It doesn't look like much. It's an entirely unremarkable two story apartment building on Somerset, in the heart of the city, squeezed in between a beer store and an old house. I've passed it by countless times. Maybe four units total, from the looks of it. And yet this
was a place where history was made, and where the Cold War drew some of its origins.
Igor Gouzenko was a cipher clerk in the Soviet Embassy here at the end of the Second World War. He lived in the upper right unit, with his wife and their children. His full story and more information can be found here
through the CBC, and more details here.
He took a hundred files out of the Embassy in September 1945, detailing Soviet espionage in the West, revelations that increased the growing tensions between the wartime Allies. The documentation and his inside knowledge proved to be damaging indeed.
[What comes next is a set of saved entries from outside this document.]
(** C17. The log [mkfs] makes is one block too small for the reservation: with
    [nlog = LOGSIZE = 30], [begin_op] admits three system calls of
    [MAXOPBLOCKS] blocks each, but [log_write] panics at the thirtieth block
    ([n >= log.size - 1]) although its system call has logged nine. *)
Theorem log_too_small :
  ∃ s0 s, initlog (boot (fresh_disk (Z.of_nat LOGSIZE))) = Ok s0 ∧
    rtc (tstep 2 (Z.of_nat LOGSIZE)) (s0, []) (s, [0; 0; 1]) ∧
    ∀ x, log_write 129 x s = Panic "too big a transaction".
Proof.
  destruct (initlog (boot (fresh_disk (Z.of_nat LOGSIZE)))) as [s0| |] eqn:Hi; [|by vm_compute in Hi..].
  destruct (lexecs 2 (Z.of_nat LOGSIZE) three_calls (s0, [])) as [[s ops]|] eqn:Hl.
  2: { vm_compute in Hi. injection Hi as <-. by vm_compute in Hl. }
  exists s0, s. split; [done|].
  assert (ops = [0; 0; 1] ∧ lg_n s = 29 ∧ lg_size s = 30) as (-> & Hn & Hs).
  { vm_compute in Hi. injection Hi as <-. vm_compute in Hl. by injection Hl as <- <-. }
  split; [by eapply lexecs_steps|]. intros x. unfold log_write. by rewrite Hn, Hs.
Qed.


(** A transaction that wrote blocks 129 and 40. *)
Lemma commit_atomic_witness :
  ∃ s s' ws, lg_disk s = fresh_disk 32 ∧ logged s = [129; 40] ∧ commit s = Ok s' ∧
    lg_trace s' = lg_trace s ++ ws ∧ length ws = 6%nat ∧
    lg_disk s' !!! 129 = replicate BSIZE 7 ∧ lg_disk s' !!! 40 = replicate BSIZE 9.
Proof.
  destruct (fresh_disk_ok 32 ltac:(by right; left)) as [Hd Hsb].
  set (s := mklog 2 32 1 0 2 ([129; 40] ++ replicate 28 0)
    {[ 129 := replicate BSIZE 7; 40 := replicate BSIZE 9 ]} (fresh_disk 32) []).
  destruct (commit_atomic 2 32 s) as (s' & ws & Hc & Ht & Hh & _).
  - split; [|exact Hd|by vm_compute]. split; try done.
    + apply (bool_decide_eq_true_1 _). by vm_compute.
    + change (logged s) with [129; 40]. rewrite !Forall_cons, Forall_nil. unfold home, blockno_ok. split_and!; done || lia.
    + intros b x Hx. change (lg_cache s) with ({[ 129 := replicate BSIZE 7; 40 := replicate BSIZE 9 ]} : disk) in Hx.
      apply lookup_insert_Some in Hx as [[<- _]|[_ [<- _]%lookup_singleton_Some]]; [by left|by right; left].
  - exact Hsb.
  - apply (bool_decide_eq_true_1 _). by vm_compute.
  - exists s, s', ws. split_and!; try done.
    + vm_compute in Hc. injection Hc as <-. vm_compute in Ht. by rewrite <-Ht.
    + rewrite Hh by (unfold home; lia). done.
    + rewrite Hh by (unfold home; lia). done.
Defined.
Igor would live out the rest of his life here in Canada, under protection, writing a couple of books along the way. His memoirs ended up adapted into a movie starring Gene Tierney and Dana Andrews, called The Iron Curtain.
For the rest of his life, fearing retaliation from the Soviets, on those rare occasions he would appear in public, for an interview with a reporter, for instance, he wore a hood or a mask. He died of natural causes in 1982.
Across the street is Dundonald Park, a small bit of greenspace in the heart of the city. In 2003, the city and the federal government put up two plaques commemorating Gouzenko. The first goes into greater detail. The second is the standard Canadian historical plaque. Though his wife had followed him to the grave, his children were still around that day for the unveiling.
Have you heard of Igor Gouzenko?
It might be a busy night for me, depending on if it's raining all day, as the forecasters suggest. Here in Ottawa we've got the second annual Nuit Blanche arts festival starting at sunset and going late, late, late into the night. If I'm taking it in, expect pictures soon!